> **ACTIVITY**: Look through the listing below, and wherever a line has the string "default", pull it out.

> **DATASET ENTRIES**:
═══

(** [TestSinglePressAndRelease]: the click script, then the hold script
    on the same instance. *)
Example test_single_press_and_release :
  outputs (DebouncedButton true)
    ([(true, 0); (true, 20); (false, 140); (false, 160); (false, 311)]
     ++ [(true, 0); (true, 20); (true, 179); (false, 180); (false, 200)])
  = [NONE; NONE; NONE; NONE; CLICK]
    ++ [NONE; NONE; LONG_PRESS; NONE; RELEASE].
Proof. reflexivity. Qed.

(** Two scripts of [TestDoublePressAndRelease], each on a fresh
    instance: two clicks within the double click timeout, and a click
    followed by a long press. *)
Example test_double_click :
  outputs (DebouncedButton true)
    [(true, 0); (true, 20); (false, 160); (false, 180);
     (true, 280); (true, 300); (false, 440); (false, 460); (false, 610)]
  = [NONE; NONE; NONE; NONE; NONE; NONE; NONE; NONE; DOUBLE_CLICK].
Proof. reflexivity. Qed.

Example test_click_press :
  outputs (DebouncedButton true)
    [(true, 0); (true, 20); (false, 160); (false, 180);
     (true, 280); (true, 300); (true, 459); (false, 460); (false, 480)]
  = [NONE; NONE; NONE; NONE; NONE; NONE; CLICK_AND_LONG_PRESS; NONE; RELEASE].
Proof. reflexivity. Qed.

(** * More of the class *)

(** ** The clock may start anywhere *)

Lemma ahead_sub k x y tm tm' :
  ahead k x y -> ahead k tm tm' -> U32.sub tm' y = U32.sub tm x.
Proof.
  unfold ahead, U32.sub, U32.wrap. intros Hxy Htm.
  rewrite Zminus_mod, Hxy, Htm, <- Zminus_mod.
  f_equal. lia.
Qed.

Lemma ahead_shifted k tm : ahead k tm (U32.wrap (tm + k)).
Proof. unfold ahead, U32.wrap. apply Z.mod_mod. discriminate. Qed.

Lemma ahead_same tm : ahead 0 tm tm.
Proof. unfold ahead. now rewrite Z.add_0_r. Qed.

(** One call on the two clocks: the same input, and the instances keep
    tracking each other. *)
Lemma update_tracks k b b' reading tm tm' :
  tracks k b b' -> ahead k tm tm' ->
  fst (update b' reading tm') = fst (update b reading tm)
  /\ tracks k (snd (update b reading tm)) (snd (update b' reading tm')).
Proof.
  intros (Hpol & Hst & Hp & Hd & Hlrc & Hlc) Htm.
  set (n := normalize (_pressed_state b) reading).
  assert (Hn : normalize (_pressed_state b') reading = n)
    by (unfold n; now rewrite Hpol).
  destruct (bool_dec (_prev_reading b) n) as [Ep | Ep].
  - assert (Ep' : _prev_reading b' = normalize (_pressed_state b') reading)
      by congruence.
    destruct (bool_dec (_debounced_reading b) n) as [Ed | Ed].
    + (* both dwell *)
      assert (Ed' : _debounced_reading b'
                    = normalize (_pressed_state b') reading) by congruence.
      rewrite (update_dwell b reading tm Ep Ed).
      rewrite (update_dwell b' reading tm' Ep' Ed').
      rewrite Hst. unfold tracks. simpl.
      destruct (_state b) eqn:E;
        try (simpl; repeat split; try assumption; intros; congruence).
      all: assert (Hdur : duration b' tm' = duration b tm)
        by (rewrite !duration_wrapped; apply (ahead_sub k);
            [apply Hlc; discriminate | exact Htm]).
      all: rewrite Hdur; unfold duration_table; case_tests; simpl;
        repeat split; try assumption; try congruence;
        intros; try congruence; apply Hlc; discriminate.
    + (* both weigh the same debounce period *)
      assert (Ed' : _debounced_reading b'
                    <> normalize (_pressed_state b') reading) by congruence.
      assert (Hrd : U32.sub tm' (_last_reading_change_tm b')
                    = U32.sub tm (_last_reading_change_tm b))
        by (apply (ahead_sub k); [apply Hlrc; congruence | exact Htm]).
      destruct (Z_lt_le_dec (U32.sub tm (_last_reading_change_tm b))
                  DEBOUNCE_MS) as [Hlt | Hge].
      * rewrite (update_bouncing b reading tm Ep Ed Hlt).
        rewrite (update_bouncing b' reading tm' Ep' Ed')
          by (rewrite Hrd; exact Hlt).
        simpl. repeat split; assumption.
      * rewrite (update_accepted b reading tm Ep Ed Hge).
        rewrite (update_accepted b' reading tm' Ep' Ed')
          by (rewrite Hrd; exact Hge).
        rewrite Hst, Hn. unfold tracks. simpl.
        repeat split; try assumption; intros; congruence.
  - (* both see the raw change *)
    assert (Ep' : _prev_reading b' <> normalize (_pressed_state b') reading)
      by congruence.
    rewrite (update_raw_change b reading tm Ep).
    rewrite (update_raw_change b' reading tm' Ep').
    rewrite Hn. unfold tracks. simpl. fold n.
    repeat split; try assumption; intros; auto.
Qed.

Lemma outputs_tracks k script : forall script' b b',
  Forall2 (fun c c' => fst c' = fst c /\ ahead k (snd c) (snd c'))
    script script' ->
  tracks k b b' ->
  outputs b' script' = outputs b script.
Proof.
  induction script as [| [reading tm] rest IH];
    intros script' b b' Hall Htr; inversion Hall as [| c c' l l' Hc Hl];
    subst.
  - reflexivity.
  - destruct c' as [reading' tm']. simpl in Hc. destruct Hc as [-> Htm].
    destruct (update_tracks k b b' reading tm tm' Htr Htm) as [Hin Htr'].
    rewrite !outputs_cons, Hin. f_equal. now apply IH.
Qed.

Lemma shift_related k script :
  Forall2 (fun c c' => fst c' = fst c /\ ahead k (snd c) (snd c'))
    script (shift k script).
Proof.
  induction script as [| c rest IH]; simpl; constructor.
  - split; [reflexivity | apply ahead_shifted].
  - exact IH.
Qed.

Lemma same_related (script : list call) :
  Forall2 (fun c c' => fst c' = fst c /\ ahead 0 (snd c) (snd c'))
    script script.
Proof.
  induction script as [| c rest IH]; constructor.
  - split; [reflexivity | apply ahead_same].
  - exact IH.
Qed.

(** X1.  What a default instance returns does not depend on where the
    clock stands: with [k] added to every timestamp, wrapped at 2^32 as
    the caller's counter wraps, a script returns the same inputs. *)
Theorem time_shift_invariance (k : Z) (script : list call) :
  outputs (DebouncedButton true) (shift k script)
  = outputs (DebouncedButton true) script.
Proof.
  apply (outputs_tracks k script); [apply shift_related |].
  unfold tracks. simpl. repeat split; intros H; congruence.
Qed.

(** X2.  Polarity inversion does hold for the scripts that begin with
    a released reading or at time 0: on those the inverted instance fed
    the inverted readings returns what the default instance returns. *)
Theorem polarity_inversion_clean_start (script : list call) :
  starts_clean script = true ->
  outputs (DebouncedButton false) (invert script)
  = outputs (DebouncedButton true) script.
Proof.
  destruct script as [| [reading tm] rest]; intros Hclean.
  - reflexivity.
  - simpl invert. rewrite !outputs_cons.
    rewrite <- (outputs_flip_polarity rest).
    assert (H : fst (update (DebouncedButton false) (negb reading) tm)
                = fst (update (DebouncedButton true) reading tm)
                /\ tracks 0
                     (flip_polarity
                        (snd (update (DebouncedButton true) reading tm)))
                     (snd (update (DebouncedButton false) (negb reading) tm))).
    { simpl in Hclean. destruct reading; simpl in Hclean.
      - apply Z.eqb_eq in Hclean. subst tm.
        unfold tracks. simpl. repeat split.
      - unfold tracks. simpl. repeat split; intros H; congruence. }
    destruct H as [Hin Htr]. rewrite Hin. f_equal.
    apply (outputs_tracks 0 (invert rest)); [apply same_related | exact Htr].
Qed.

Lemma polarity_inversion_clean_start_witness :
  outputs (DebouncedButton false)
    (invert [(false, 100); (true, 120); (true, 140); (true, 290)])
  = outputs (DebouncedButton true)
      [(false, 100); (true, 120); (true, 140); (true, 290)].
Proof.
  apply (polarity_inversion_clean_start
           [(false, 100); (true, 120); (true, 140); (true, 290)]).
  reflexivity.
Defined.

(** ** Holds and releases *)

Lemma update_paired b reading tm inputs :
  paired (holding (_state (snd (update b reading tm)))) inputs = true ->
  paired (holding (_state b)) (fst (update b reading tm) :: inputs) = true.
Proof.
  pose proof (update_Step b reading tm) as Hs.
  destruct Hs as [n Hn Hp | n Hn Hp Hd Hlt | n Hn Hp Hd Hge | n Hn Hp Hd];
    simpl; try (intros H; exact H).
  - destruct (_state b); simpl; intros H; exact H.
  - unfold duration_table.
    destruct (_state b); case_tests; simpl; intros H; exact H.
Qed.

Lemma outputs_paired script : forall b,
  paired (holding (_state b)) (outputs b script) = true.
Proof.
  induction script as [| [reading tm] rest IH]; intros b.
  - reflexivity.
  - rewrite outputs_cons. apply update_paired. apply IH.
Qed.

(** X3.  Whatever the script and the polarity, the inputs returned pair
    holds with releases: [RELEASE] is returned only after a long press
    of one of the three kinds with no other input in between; after a
    long press nothing but [RELEASE] is returned next; clicks and
    double clicks come only while no hold is under way. *)
Theorem holds_and_releases_pair (pressed_state : bool) (script : list call) :
  paired false (outputs (DebouncedButton pressed_state) script) = true.
Proof. apply (outputs_paired script (DebouncedButton pressed_state)). Qed.

(** ** Pending states resolve once *)






(** ** Timestamps under an ordered clock *)

Lemma update_times b reading tm hi :
  0 <= _last_reading_change_tm b <= hi ->
  0 <= _prev_last_change_tm b <= _last_change_tm b ->
  _last_change_tm b <= hi ->
  hi <= tm ->
  0 <= _last_reading_change_tm (snd (update b reading tm)) <= tm
  /\ 0 <= _prev_last_change_tm (snd (update b reading tm))
     <= _last_change_tm (snd (update b reading tm))
  /\ _last_change_tm (snd (update b reading tm)) <= tm.
Proof.
  intros Hlrc Hplc Hlc Hhi. pose proof (update_Step b reading tm) as Hs.
  destruct Hs as [n Hn Hp | n Hn Hp Hd Hlt | n Hn Hp Hd Hge | n Hn Hp Hd];
    simpl; lia.
Qed.

Lemma final_times script : forall b lo,
  0 <= _last_reading_change_tm b <= lo ->
  0 <= _prev_last_change_tm b <= _last_change_tm b ->
  _last_change_tm b <= lo ->
  nondecreasing_from lo script = true ->
  0 <= _last_reading_change_tm (final b script) <= last_tm lo script
  /\ 0 <= _prev_last_change_tm (final b script)
     <= _last_change_tm (final b script)
  /\ _last_change_tm (final b script) <= last_tm lo script.
Proof.
  induction script as [| [reading tm] rest IH];
    intros b lo Hlrc Hplc Hlc Hmono.
  - unfold final. simpl. repeat split; lia.
  - simpl in Hmono. apply andb_true_iff in Hmono as [Hmono Hrest].
    apply andb_true_iff in Hmono as [Hlo Hhi].
    apply Z.leb_le in Hlo. apply Z.ltb_lt in Hhi.
    rewrite final_cons. simpl last_tm.
    destruct (update_times b reading tm lo Hlrc Hplc Hlc Hlo)
      as (H1 & H2 & H3).
    destruct (IH _ tm H1 H2 H3 Hrest) as (I1 & I2 & I3).
    repeat split; lia.
Qed.

(** X6.  After a script with non-decreasing timestamps the three stored
    times are ordered and not later than the last call, so the unsigned
    subtractions of the accessors do not wrap: for a time [tm] not
    before the last call, [duration(tm)] is [tm - _last_change_tm] and
    [prev_duration] is [_last_change_tm - _prev_last_change_tm]. *)
Theorem accessors_exact_on_ordered_clock
  (pressed_state : bool) (script : list call) (tm : Z) :
  nondecreasing script = true ->
  last_tm 0 script <= tm < U32.modulus ->
  let b := final (DebouncedButton pressed_state) script in
  0 <= _prev_last_change_tm b <= _last_change_tm b
  /\ _last_change_tm b <= last_tm 0 script
  /\ 0 <= _last_reading_change_tm b <= last_tm 0 script
  /\ duration b tm = tm - _last_change_tm b
  /\ prev_duration b tm = _last_change_tm b - _prev_last_change_tm b.
Proof.
  intros Hmono Htm. cbv zeta.
  destruct (final_times script (DebouncedButton pressed_state) 0)
    as (H1 & H2 & H3); simpl; try lia; try exact Hmono.
  repeat split; try lia.
  - apply duration_elapsed; lia.
  - unfold prev_duration. apply u32_sub_no_borrow; lia.
Qed.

═══

> **TASK OUTPUT**:
(** X1.  What a default instance returns does not depend on where the
    the inverted readings returns what the default instance returns. *)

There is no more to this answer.